= Howard Harold Seliger =

American bioluminescence scientist

Howard Harold Seliger (4 December 1924, New York City – 20 December 2012) was a physicist, biochemist, and biology professor, known for his research on bioluminescence.

==Biography==
Seliger graduated from Townsend Harris High School in 1939 and from the City College of New York in 1943). After serving in the U.S. Air Force from 1943 to 1946, he studied physics at Purdue University and graduated there with M.S. in 1948. From 1948 to 1958 he was a senior physicist in the Radioactivity Division of the National Bureau of Standards (NBS) and was enrolled part-time at the University of Maryland. He graduated there with Ph.D. in 1954. At the NBS he developed a highly sensitive method of measurement of photons produced by radioactive emissions. He was elected a Fellow of the American Physical Society in 1958. With the aid of a recommendation by W. F. Libby, Seliger became a Guggenheim Fellow for the academic year 1958–1959, which he spent in the biology department of Johns Hopkins University. There he worked with William D. McElroy, who had recently isolated the enzyme luciferase. Seliger used his measurement techniques for photon scintillation to make the first measurement of the quantum yield of the firefly light reaction. This was the beginning of his outstanding achievements in the study of bioluminescence in fireflies, bacteria, phytoplankton, fish, and ctenophores.
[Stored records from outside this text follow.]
(** The segments of the [records == 1] branch after the optional oob_ex prefix. *)
Lemma send_rest_run (ch : bytes) offset len segments (oob : bool) d tr :
  0 <= offset -> 0 <= len -> offset + len < zlen ch -> 1 <= segments ->
  exists evs,
    (if segments =? 1 then @write reliable (wrap "send remaining data") ch
     else
       do! _ := nlift (make_cap segments) in
       do! (cut, _) := nlift (findLastDot ch offset len) in
       do! l := nlift (slice_to ch cut) in
       do! lp := nlift (splitAndAppend l None (Z.quot segments 2)) in
       do! r := nlift (slice_from ch cut) in
       do! rp := nlift (splitAndAppend r None (segments - Z.quot segments 2)) in
       nfor 0 (lp ++ rp) (fun i packet =>
         (if (i =? 0) && oob then @send_oob reliable (wrap "oob") packet 0x0
          else @write reliable (wrap ("write packet " +:+ Itoa (i + 1))%string) packet) ;!
         sleep_if d)) tr = (Ret tt, tr ++ evs) /\
    delivered evs = ch /\ (oob = false -> existsb is_oob evs = false).
Proof.
  intros Ho Hl Hlen Hs. destruct (Z.eqb_spec segments 1).
  { exists [EvWrite ch]. split; [done|]. simpl. by rewrite app_nil_r. }
  unfold make_cap. destruct (Z.ltb_spec segments 0); [lia|].
  rewrite (nbind_nret _ _ _ tt tr) by done.
  destruct (findLastDot_total ch offset len) as (cut & f & -> & Hc & _); [lia..|].
  rewrite nbind_lift. cbn iota beta.
  unfold slice_to, slice_from. rewrite !slice_in_range by lia.
  assert (1 <= Z.quot segments 2 < segments).
  { rewrite Z.quot_div_nonneg by lia. pose proof (Z.div_mod segments 2).
    pose proof (Z.mod_pos_bound segments 2). lia. }
  rewrite nbind_lift.
  destruct (splitAndAppend_spec (take (Z.to_nat (cut - 0)) (drop (Z.to_nat 0) ch)) None
    (Z.quot segments 2)) as (pl & -> & Hpl & _); [lia|]. rewrite nbind_lift.
  rewrite nbind_lift.
  destruct (splitAndAppend_spec (take (Z.to_nat (zlen ch - cut)) (drop (Z.to_nat cut) ch)) None
    (segments - Z.quot segments 2)) as (pr & -> & Hpr & _); [lia|].
  rewrite nbind_lift. rewrite !list_fmap_id.
  rewrite (nfor_reliable _ (seg_events oob d)).
  2: { intros k p tr' _. unfold seg_events.
    destruct ((0 + Z.of_nat k =? 0) && oob); unfold nbind, write, send_oob, perform;
      cbn -[app sleep_if Z.of_nat]; rewrite sleep_if_run; by rewrite <- app_assoc. }
  eexists. split; [done|].
  destruct (delivered_segs oob d (pl ++ pr)) as [E1 E2]. split; [|exact E2].
  etrans; [exact E1|]. rewrite join_app, Hpl, Hpr, Z.sub_0_r. change (Z.to_nat 0) with 0%nat.
  rewrite drop_0, (take_ge (drop _ _)) by (rewrite length_drop; unfold zlen; lia).
  apply take_drop.
Qed.

(** ** Claims *)

(** C3: with two or more TLS records the fragmented ClientHello reaches the peer
    intact.  For every segment count of at least one, and for one send per
    record when an urgent option is on, the sends succeed without panic and the
    stream the peer's TCP delivers reassembles, record by record, to the
    original handshake bytes under the original record header (with the minor
    version changed when asked). *)
Theorem sendRecords_tls_stream (ch : bytes) offset len records segments
    (oob oobex modMinorVer : bool) interval :
  5 <= offset -> 0 <= len -> offset + len < zlen ch -> zlen ch <= 5 + 65535 ->
  2 <= records -> oob && oobex = false -> (oobex = true -> 40 <= zlen ch) ->
  1 <= segments \/ (segments = -1 /\ xorb oob oobex = true) ->
  exists evs,
    @sendRecords reliable ch offset len records segments oob oobex modMinorVer interval []
      = (Ret tt, evs) /\
    reassembles (take 3 (set_minor modMinorVer ch)) (delivered evs) (drop 5 ch).
Proof.
  intros Ho Hl Hlen Hmax Hr Hx H40 Hseg. unfold sendRecords.
  rewrite (nbind_nret _ _ _ _ _ (set_minor_run modMinorVer ch [] ltac:(lia))).
  destruct (set_minor_facts modMinorVer ch) as [Lch Dch].
  set (ch' := set_minor modMinorVer ch) in *.
  destruct (Z.eqb_spec records 1); [lia|].
  destruct (make_chunks_spec ch' offset len records) as (ps & -> & Hps & Lps); [lia..|].
  rewrite nbind_lift. rewrite Dch in Hps.
  assert (length (take 3 ch') = 3%nat) as H3 by (rewrite length_take; unfold zlen in *; lia).
  assert (zlen (mjoin ps) = zlen ch - 5) as Hz
    by (rewrite Hps; unfold zlen in *; rewrite length_drop; lia).
  rewrite <- Hps. destruct Hseg as [Hs|[-> Hs]].
  - destruct (Z.eqb_spec segments (-1)); [lia|].
    destruct (send_pipeline_run ps (take 3 ch') segments oob oobex interval [])
      as (evs & E & Ed); [done..| |].
    + intros ->. pose proof (zlen_records_ge (take 3 ch') ps). specialize (H40 eq_refl). lia.
    + exists evs. split; [exact E|]. rewrite Ed. apply reassembles_make; [done|lia].
  - change (-1 =? -1) with true. cbn iota.
    destruct (send_chunks_run (makeRecord (take 3 ch') <$> ps) oob oobex interval [])
      as (evs & E & Ed); [by rewrite length_fmap|apply Forall_fmap, Forall_true; intros; apply makeRecord_nonnil|done|].
    exists evs. split; [exact E|]. rewrite Ed. apply reassembles_make; [done|lia].
Qed.

Lemma sendRecords_tls_stream_witness :
  exists evs,
    @sendRecords reliable (enc_record sample_hello ++ [0; 0]) 63 3 2 3 true false true 0 []
      = (Ret tt, evs) /\
    reassembles [22; 3; 4] (delivered evs) (drop 5 (enc_record sample_hello ++ [0; 0])).
Proof.
  destruct (sendRecords_tls_stream (enc_record sample_hello ++ [0; 0]) 63 3 2 3 true false true 0)
    as (evs & E & H); try (vm_compute; congruence); try (left; vm_compute; congruence).
  exists evs. split; [exact E|exact H].
Defined.

(** with a single TLS record the ClientHello is only cut into TCP segments:
    the peer's stream is the ClientHello itself (with the minor version changed
    when asked), for every segment count of at least one and either urgent
    option. *)
Theorem sendRecords_tcp_stream (ch : bytes) offset len segments
    (oob oobex modMinorVer : bool) interval :
  40 <= offset -> 0 <= len -> offset + len < zlen ch -> 1 <= segments ->
  oob && oobex = false ->
  exists evs,
    @sendRecords reliable ch offset len 1 segments oob oobex modMinorVer interval []
      = (Ret tt, evs) /\
    delivered evs = set_minor modMinorVer ch.
Proof.
  intros Ho Hl Hlen Hseg Hx. unfold sendRecords.
  rewrite (nbind_nret _ _ _ _ _ (set_minor_run modMinorVer ch [] ltac:(lia))).
  destruct (set_minor_facts modMinorVer ch) as [Lch _].
  set (ch' := set_minor modMinorVer ch) in *. change (1 =? 1) with true. cbn iota.
  unfold send_one_record. destruct oobex.
  - destruct oob; [done|].
    destruct (send_oobex_run interval ch' [] ltac:(lia)) as (a & x & c & E & Em).
    erewrite nbind_nret by (rewrite (nbind_nret _ _ _ _ _ E); done). cbn beta iota.
    destruct (send_rest_run (drop 35 ch') (offset - 35) len segments false interval
      ([] ++ [EvOOB a x; EvOOB c 0] ++ sleep_events interval)) as (evs & E2 & Ed & Eo);
      [lia|lia|unfold zlen in *; rewrite length_drop; lia|done|].
    eexists. split; [exact E2|]. rewrite app_nil_l, delivered_oobex by auto.
    by rewrite Ed, Em.
  - rewrite nbind_ret. cbn beta iota.
    destruct (send_rest_run ch' offset len segments oob interval []) as (evs & E2 & Ed & _);
      [lia..|]. eauto.
Qed.

Lemma sendRecords_tcp_stream_witness :
  exists evs,
    @sendRecords reliable (enc_record sample_hello ++ [0; 0]) 63 3 1 4 false true false 5 []
      = (Ret tt, evs) /\
    delivered evs = enc_record sample_hello ++ [0; 0].
Proof.
  apply (sendRecords_tcp_stream (enc_record sample_hello ++ [0; 0]) 63 3 4 false true false 5);
    vm_compute; congruence.
Defined.

(** With one send per record and no urgent option the first TLS record is never sent. *)
Lemma drops_first_record (ch : bytes) offset len records interval :
  5 <= offset -> 0 <= len -> offset + len < zlen ch -> 2 <= records ->
  exists p ps evs,
    make_chunks ch offset len records = Ret (makeRecord (take 3 ch) <$> p :: ps) /\
    mjoin (p :: ps) = drop 5 ch /\
    @sendRecords reliable ch offset len records (-1) false false false interval []
      = (Ret tt, evs) /\
    delivered evs = mjoin (makeRecord (take 3 ch) <$> ps).
Proof.
  intros Ho Hl Hlen Hr. unfold sendRecords.
  rewrite nbind_ret. destruct (Z.eqb_spec records 1); [lia|].
  destruct (make_chunks_spec ch offset len records) as ([|p ps] & E & Hps & Lps);
    [lia..|simpl in Lps; lia|].
  rewrite E, nbind_lift. change (-1 =? -1) with true. cbn iota.
  destruct (send_chunks_plain (makeRecord (take 3 ch) p) (makeRecord (take 3 ch) <$> ps) interval [])
    as (evs & Es & Ed).
  exists p, ps, evs. split; [done|]. split; [exact Hps|]. split; [exact Es|exact Ed].
Qed.

(** fragmentation settings that break the connection.  With [num_segs] = -1 (one
    send per record) and no urgent option the first TLS record is never sent: the
    peer receives the stream of the remaining records only, whatever the
    ClientHello.  One record with [num_segs] = -1 panics; no record count (an unset
    [num_records]) sends an empty buffer and reports success; one record with an
    unset [num_segs] reports success without sending anything; several records with
    an unset [num_segs] divide by zero. *)
Theorem sendRecords_degenerate (ch : bytes) offset len records interval :
  5 <= offset -> 0 <= len -> offset + len < zlen ch -> 2 <= records ->
  (exists p ps evs,
     make_chunks ch offset len records = Ret (makeRecord (take 3 ch) <$> p :: ps) /\
     mjoin (p :: ps) = drop 5 ch /\
     @sendRecords reliable ch offset len records (-1) false false false interval [] = (Ret tt, evs) /\
     delivered evs = mjoin (makeRecord (take 3 ch) <$> ps)) /\
  fst (@sendRecords reliable ch offset len 1 (-1) false false false interval []) = Panic /\
  @sendRecords reliable ch offset len 0 0 false false false interval [] = (Ret tt, [EvWrite []]) /\
  @sendRecords reliable ch offset len 1 0 false false false interval [] = (Ret tt, []) /\
  fst (@sendRecords reliable ch offset len records 0 false false false interval []) = Panic.
Proof.
  intros Ho Hl Hlen Hr. split; [by apply drops_first_record|]. unfold sendRecords.
  rewrite !nbind_ret. split_and!.
  - done.
  - unfold make_chunks, make_cap. simpl.
    destruct (findLastDot_total ch offset len) as (cut & f & -> & Hc & _); [lia..|]. simpl.
    unfold slice_to, slice_from. by rewrite !slice_in_range by lia.
  - unfold send_one_record, make_cap. change (1 =? 1) with true. cbn iota.
    rewrite nbind_ret. cbn iota beta.
    change (0 =? 1) with false. cbn iota.
    destruct (findLastDot_total ch offset len) as (cut & f & -> & Hc & _); [lia..|].
    change (0 <? 0) with false. cbn iota. do 2 rewrite nbind_lift. cbn beta iota.
    unfold slice_to, slice_from. by rewrite !slice_in_range by lia.
  - destruct (Z.eqb_spec records 1); [lia|].
    destruct (make_chunks_spec ch offset len records) as (ps & -> & Hps & Lps); [lia..|].
    rewrite nbind_lift. change (0 =? -1) with false. cbn iota.
    rewrite nbind_ret. unfold send_merged. change (0 =? 1) with false.
    pose proof (zlen_records_ge (take 3 ch) ps) as Hz. rewrite Hps in Hz.
    assert (0 < zlen (drop 5 ch)) by (unfold zlen in *; rewrite length_drop; lia).
    destruct (Z.leb_spec (zlen (mjoin (makeRecord (take 3 ch) <$> ps))) 0); [lia|done].
Qed.

Lemma sendRecords_degenerate_witness :
  (exists p ps evs,
    make_chunks (enc_record sample_hello ++ [0; 0]) 63 3 2 =
      Ret (makeRecord [22; 3; 1] <$> p :: ps) /\
    @sendRecords reliable (enc_record sample_hello ++ [0; 0]) 63 3 2 (-1) false false false 0 []
      = (Ret tt, evs) /\
    delivered evs = mjoin (makeRecord [22; 3; 1] <$> ps)) /\
  fst (@sendRecords reliable (enc_record sample_hello ++ [0; 0]) 63 3 1 (-1) false false false 0 [])
    = Panic.
Proof.
  destruct (sendRecords_degenerate (enc_record sample_hello ++ [0; 0]) 63 3 2 0)
    as ((p & ps & evs & E1 & _ & E2 & E3) & H2 & _); [vm_compute; congruence..|].
  split; [|exact H2]. exists p, ps, evs. split; [exact E1|]. split; [exact E2|exact E3].
Defined.

End Fragment.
Seliger, as part of a team of Johns Hopkins scientists, studied more than 100 different species of fireflies in Maryland and on the island of Jamaica. He built an instrument, called by him a "firefly gun," which his team used in making the first measurements of the specific flash patterns of various firefly species in their natural habitat. Their research "showed that the species-specific colors of the bioluminescence of fireflies represented natural selection for the optimization of the ratio of light signals to interfering ambient light intensities (noise) at the times of their emergence."

In the work for which he is perhaps best known, Seliger's firefly research helped other scientists harness bioluminescent molecules to identify key sections of DNA for genetic studies. And he used such fluorescent molecules to probe carcinogenic compounds in cigarette smoke. He also was able to see which potentially carcinogenic compounds became most dangerous by measuring the low-intensity light produced as the compounds react with enzymes inside cells.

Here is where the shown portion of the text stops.